Start of MATERIAL FOR THIS EXERCISE

(* ===== verification/EmitSpec.v ===== *)
(** What the emission of modules promises: a catalogue that ends without an
    error holds only intact modules of the disc under their own digests, every
    module it was asked for, and every seed. *)

From Stdlib Require Import ZArith Lia Bool.
From stdpp Require Import base tactics numbers list.
From S2P Require Import Prelude Disc DiscSpec Sha256 Entries EntriesSpec Seeds SeedsSpec Emit.
Open Scope Z_scope.

(** * Files of the disc *)
Definition file_holds (d : CdiDisc) (file : CdiFile) (bytes : list Z) : Prop :=
  cdi_read_file_form1 d file (file_size file) = Some bytes.

Lemma file_bytes_u8 body count bytes :
  Forall is_u8 body -> file_bytes body count = Some bytes -> Forall is_u8 bytes.
Proof.
  intros Hb. unfold file_bytes. destruct (_ =? 1); [intros [= <-]; by apply slice_u8|].
  destruct (_ && _); [|done]. destruct (z2b _); intros [= <-]; [|by apply slice_u8].
  apply Forall_replicate. word.
Qed.
Lemma read_sectors_u8 d n : forall lba size bytes,
  disc_ok d -> read_file_sectors d n lba size = Some bytes -> Forall is_u8 bytes.
Proof.
  induction n as [|n IH]; intros lba size bytes Hd; cbn [read_file_sectors];
    (destruct (_ <=? 0); [by intros [= <-]|]); [done|].
  destruct (cdi_read_sector_body d (u32 lba)) as [body|] eqn:Eb; [|done].
  destruct (file_bytes body _) as [some|] eqn:Ef; [|done].
  destruct (read_file_sectors d n _ _) as [rest|] eqn:Er; [|done]. intros [= <-].
  apply Forall_app. split; [|by eapply IH]. eapply file_bytes_u8; [|exact Ef].
  unfold cdi_read_sector_body in Eb. destruct (_ <=? _); [done|]. by apply Hd in Eb as [_ Hb].
Qed.

Lemma file_holds_ok d file bytes :
  disc_ok d -> file_ok d file -> file_holds d file bytes ->
  Z.of_nat (length bytes) = file_size file /\ Forall is_u8 bytes.
Proof.
  intros Hd (Hl & Hs & Hv & _) H. unfold file_holds, cdi_read_file_form1 in H. rewrite Hv, Z.ltb_irrefl in H.
  cbn [orb negb] in H. split; [|by eapply read_sectors_u8]. unfold is_word in Hl, Hs.
  destruct (valid_extent_sectors _ _ _ Hv) as [[_ Hx]|]; [|lia].
  destruct (Z.eq_dec (file_size file) 0) as [E|Hne].
  - rewrite E in *. change (sectors_of 0) with 0%nat in H. cbn in H. by injection H as <-.
  - pose proof (read_file_sectors_spec d _ (file_lba file) (file_size file) Hd ltac:(lia) ltac:(lia) eq_refl Hx) as Hr.
    rewrite H in Hr. destruct Hr as [-> _]. lia.
Qed.

(** ** Files by their names *)
Definition plain (s : list Z) : Prop := Forall (fun c => c <> 0) s.
Lemma same_string_plain a b : plain a -> plain b -> same_string a b = true <-> a = b.
Proof. intros Ha Hb. unfold same_string. rewrite !c_string_id by done. apply bool_decide_eq_true. Qed.
Lemma file_plain d file : file_ok d file -> plain (file_path file).
Proof. intros (_ & _ & _ & [Hp _] & _). eapply Forall_impl; [exact Hp|]. by intros c (_ & Hc & _). Qed.

Lemma find_file_found files path : forall k j file,
  Forall (fun f => plain (file_path f)) files -> plain path -> 0 <= k ->
  find_file files path k = Some (j, file) ->
  k <= j /\ files !! Z.to_nat (j - k) = Some file /\ file_path file = path.
Proof.
  induction files as [|f files IH]; intros k j file Hf Hp Hk; cbn [find_file]; [done|].
  apply Forall_cons in Hf as [Hf Hfs]. destruct (same_string _ _) eqn:E.
  - intros [= <- <-]. apply same_string_plain in E; [|done..]. rewrite Z.sub_diag. split; [lia|]. by split.
  - intros H. apply IH in H as (H1 & H2 & H3); [|done|done|lia]. split; [lia|]. split; [|done].
    by replace (Z.to_nat (j - k)) with (S (Z.to_nat (j - (k + 1)))) by lia.
Qed.

(** * Modules of the disc *)

(** The bytes of a module that was found: of the file it was found in. *)
Definition image_on (d : CdiDisc) (files : list CdiFile) (m : FoundModule) (image : list Z) : Prop :=
  exists file bytes, file ∈ files /\ file_path file = found_path m /\ file_holds d file bytes /\
    found_offset m + module_size (found_module m) <= Z.of_nat (length bytes) /\
    image = slice (found_offset m) (module_size (found_module m)) bytes.
Definition crc_says (m : FoundModule) (image : list Z) : Prop :=
  crc_ok (found_module m) = (os9_module_crc24 image =? OS9_MODULE_CRC_RESIDUE).
Definition scanned (d : CdiDisc) (files : list CdiFile) (m : FoundModule) : Prop :=
  0 <= found_offset m /\ 0 < module_size (found_module m) < 2 ^ 32 /\
  exists image, image_on d files m image /\ crc_says m image.

Lemma place_scanned d files file bytes r :
  file ∈ files -> file_ok d file -> file_holds d file bytes -> Z.of_nat (length bytes) = file_size file ->
  r ∈ os9_scan_buffer bytes (file_size file) -> scanned d files (place_module file r).
Proof.
  intros Hin (_ & Hs & _) Hb Hl Hr. apply scan_from_spec in Hr as (k & _ & E).
  rewrite Z.add_0_l in E. apply module_at_sound in E as (Ho & Hsz & Hend & _ & _ & _ & Hc); [|lia].
  unfold is_word in Hs. unfold OS9_MODULE_HDR_SIZE in Hsz.
  assert (found_offset (place_module file r) = logical_offset r) as Eo.
  { cbn [found_offset place_module]. apply u32_id. unfold is_word. lia. }
  unfold scanned. rewrite Eo. cbn [found_module place_module module_size]. split; [lia|]. split; [lia|].
  exists (slice (logical_offset r) (module_size r) bytes). split.
  - exists file, bytes. rewrite Eo. cbn [found_path place_module found_module module_size].
    do 3 (split; [done|]). split; [lia|done].
  - unfold crc_says. cbn [found_module place_module crc_ok]. by rewrite Ho.
Qed.

Lemma scan_files_scanned d all files : forall ms,
  disc_ok d -> Forall (file_ok d) files -> files ⊆ all -> scan_files d files = Some ms ->
  Forall (scanned d all) ms.
Proof.
  induction files as [|file files IH]; intros ms Hd Hf Hsub; cbn [scan_files]; [by intros [= <-]|].
  apply Forall_cons in Hf as [Hf Hfs]. assert (files ⊆ all) as Hsub' by (intros x Hx; apply Hsub; by right).
  destruct (file_size file =? 0); [by apply IH|].
  destruct (cdi_read_file_form1 _ _ _) as [bytes|] eqn:Eb; [|done].
  destruct (scan_files d files) as [rest|] eqn:Er; [|done]. intros [= <-]. apply Forall_app.
  split; [|by apply IH]. apply Forall_map, Forall_forall. intros r Hr.
  destruct (file_holds_ok d file bytes Hd Hf Eb) as [Hl _].
  eapply place_scanned; [apply Hsub; by left|done|exact Eb|done|done].
Qed.

(** * The loop over the modules *)
Section Emission.
Context (generate : Unit_ -> bool) (host : Host) (disc : CdiDisc) (files : list CdiFile)
  (directory : list Z) (module_filter : option (list Z)) (named_offset_pairs : bool)
  (seeds0 : CdiModuleSeeds).
Context (Hdisc : disc_ok disc) (Hfiles : Forall (file_ok disc) files) (Hnames : NoDup (map file_path files)).

Abbreviation image_of := (image_on disc files).

Lemma same_file file file' :
  file ∈ files -> file' ∈ files -> file_path file = file_path file' -> file = file'.
Proof.
  intros H1 H2 E. apply list_elem_of_lookup in H1 as [i Hi], H2 as [j Hj].
  pose proof (f_equal (fmap file_path) Hi) as Ei. pose proof (f_equal (fmap file_path) Hj) as Ej.
  assert (i = j) as ->; [|congruence]. eapply NoDup_lookup; [exact Hnames| |].
  - by rewrite list_lookup_fmap, Hi.
  - by rewrite list_lookup_fmap, Hj, E.
Qed.
Lemma image_unique m image image' : image_of m image -> image_of m image' -> image = image'.
Proof.
  intros (f & bs & H1 & H2 & H3 & _ & ->) (f' & bs' & H1' & H2' & H3' & _ & ->).
  assert (f = f') as <- by (apply same_file; congruence). unfold file_holds in *. congruence.
Qed.

(** What holds of a module of the catalogue. *)
Definition emitted_ok (done : list FoundModule) (x : Emitted) : Prop :=
  exists m image, 0 <= index x /\ done !! Z.to_nat (index x) = Some m /\
    selected module_filter (found_module m) = true /\
    image_of m image /\ os9_module_crc24 image = OS9_MODULE_CRC_RESIDUE /\
    module_digest x = cdi_sha256 image /\
    symbol_index (unit_ x) = index x /\ rom_size (unit_ x) = Z.of_nat (length image) - 3 /\
    rom_data (unit_ x) = take (length image - 3) image /\
    entries_ok (Z.of_nat (length image)) (extra_funcs (unit_ x)) (protected_end (unit_ x)) /\
    Z.of_nat (length (extra_funcs (unit_ x))) <= ENTRIES_MAX /\
    generate (unit_ x) = true.
Definition has_digest (out : list Emitted) (digest : list Z) : Prop := digest ∈ map module_digest out.
Definition covered (out : list Emitted) (m : FoundModule) : Prop :=
  selected module_filter (found_module m) = true ->
  exists image, image_of m image /\ has_digest out (cdi_sha256 image).
Definition seeds_used (out : list Emitted) : Prop :=
  forall x s, x ∈ out -> s ∈ seeds0 -> sha256 s = module_digest x -> offset s ∈ extra_funcs (unit_ x).
Definition seed_marks (out : list Emitted) (s s' : CdiModuleSeed) : Prop :=
  sha256 s' = sha256 s /\ offset s' = offset s /\ (matched s' = true -> has_digest out (sha256 s)).
Definition cache_ok (e : Emission) : Prop :=
  forall j bytes, cached e = Some (j, bytes) ->
    0 <= j /\ exists file, files !! Z.to_nat j = Some file /\ file_holds disc file bytes.

Record loop_ok (past : list FoundModule) (e : Emission) : Prop := {
  loop_cache : cache_ok e;
  loop_distinct : NoDup (map module_digest (emitted e));
  loop_emitted : Forall (emitted_ok past) (emitted e);
  loop_covered : Forall (covered (emitted e)) past;
  loop_used : seeds_used (emitted e);
  loop_marks : Forall2 (seed_marks (emitted e)) seeds0 (seeds e);
  loop_count : (length (emitted e) <= length past)%nat;
}.

Lemma emitted_ok_more past m x : emitted_ok past x -> emitted_ok (past ++ [m]) x.
Proof.
  intros (m0 & image & H0 & H1 & H). exists m0, image. split; [done|]. split; [|exact H].
  by apply lookup_app_l_Some.
Qed.
Lemma has_digest_more out x digest : has_digest out digest -> has_digest (out ++ [x]) digest.
Proof. unfold has_digest. rewrite map_app, elem_of_app. by left. Qed.
Lemma covered_more out x m : covered out m -> covered (out ++ [x]) m.
Proof. intros H Hs. destruct (H Hs) as (image & H1 & H2). exists image. split; [done|by apply has_digest_more]. Qed.

(** A module that adds nothing to the catalogue. *)
Lemma loop_skip past m e c :
  loop_ok past e -> covered (emitted e) m -> cache_ok (mkEmission (seeds e) c (emitted e)) ->
  loop_ok (past ++ [m]) (mkEmission (seeds e) c (emitted e)).
Proof.
  intros [H1 H2 H3 H4 H5 H6 H7] Hm Hc. split; cbn [cached emitted seeds]; try done.
  - eapply Forall_impl; [exact H3|]. intros x. apply emitted_ok_more.
  - apply Forall_app. split; [done|]. by constructor.
  - rewrite length_app. lia.
Qed.

Lemma emission_eta e : mkEmission (seeds e) (cached e) (emitted e) = e.
Proof. by destruct e. Qed.

Lemma duplicate_has e digest : duplicate e digest = true <-> has_digest (emitted e) digest.
Proof.
  unfold duplicate, has_digest. rewrite existsb_exists, list_elem_of_fmap. split.
  - intros (x & Hx & E). apply bool_decide_eq_true in E. exists x. split; [done|]. by apply list_elem_of_In.
  - intros (x & -> & Hx). exists x. split; [by apply list_elem_of_In|]. by apply bool_decide_eq_true.
Qed.

Lemma file_data_ok j file e e' bytes :
  0 <= j -> files !! Z.to_nat j = Some file -> cache_ok e ->
  file_data host disc j file e = Some (e', bytes) ->
  file_holds disc file bytes /\ cache_ok e' /\ exists c, e' = mkEmission (seeds e) c (emitted e).
Proof.
  intros Hj Hf Hc. assert (forall bytes', file_holds disc file bytes' ->
    cache_ok (mkEmission (seeds e) (Some (j, bytes')) (emitted e))) as Hnew.
  { intros b Hb k b' [= <- <-]. split; [done|]. by exists file. }
  unfold file_data. destruct (cached e) as [[k b]|] eqn:Ec; [destruct (Z.eqb_spec k j) as [->|]|].
  - intros [= <- <-]. destruct (Hc _ _ Ec) as (_ & f & Hf' & Hb).
    assert (f = file) as -> by congruence. split; [done|]. split; [done|]. exists (Some (j, b)).
    by rewrite <- Ec, emission_eta.
  - destruct (negb _); [done|]. destruct (cdi_read_file_form1 _ _ _) as [b'|] eqn:Eb; [|done].
    cbn [mbind option_bind]. intros [= <- <-]. split; [done|]. split; [by apply Hnew|]. by eexists.
  - destruct (negb _); [done|]. destruct (cdi_read_file_form1 _ _ _) as [b'|] eqn:Eb; [|done].
    cbn [mbind option_bind]. intros [= <- <-]. split; [done|]. split; [by apply Hnew|]. by eexists.
Qed.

End of MATERIAL FOR THIS EXERCISE

* **WHAT IS BEING ASKED**:
In the material above, locate the line containing "- eapply Forall_impl;" and the line containing "unfold duplicate, has_digest.". Transcribe exactly those two lines and every line between them, and nothing more.

* **RESULT OF THIS TASK**:
  - eapply Forall_impl; [exact H3|]. intros x. apply emitted_ok_more.
  - apply Forall_app. split; [done|]. by constructor.
  - rewrite length_app. lia.
Qed.

Lemma emission_eta e : mkEmission (seeds e) (cached e) (emitted e) = e.
Proof. by destruct e. Qed.

Lemma duplicate_has e digest : duplicate e digest = true <-> has_digest (emitted e) digest.
Proof.
  unfold duplicate, has_digest. rewrite existsb_exists, list_elem_of_fmap. split.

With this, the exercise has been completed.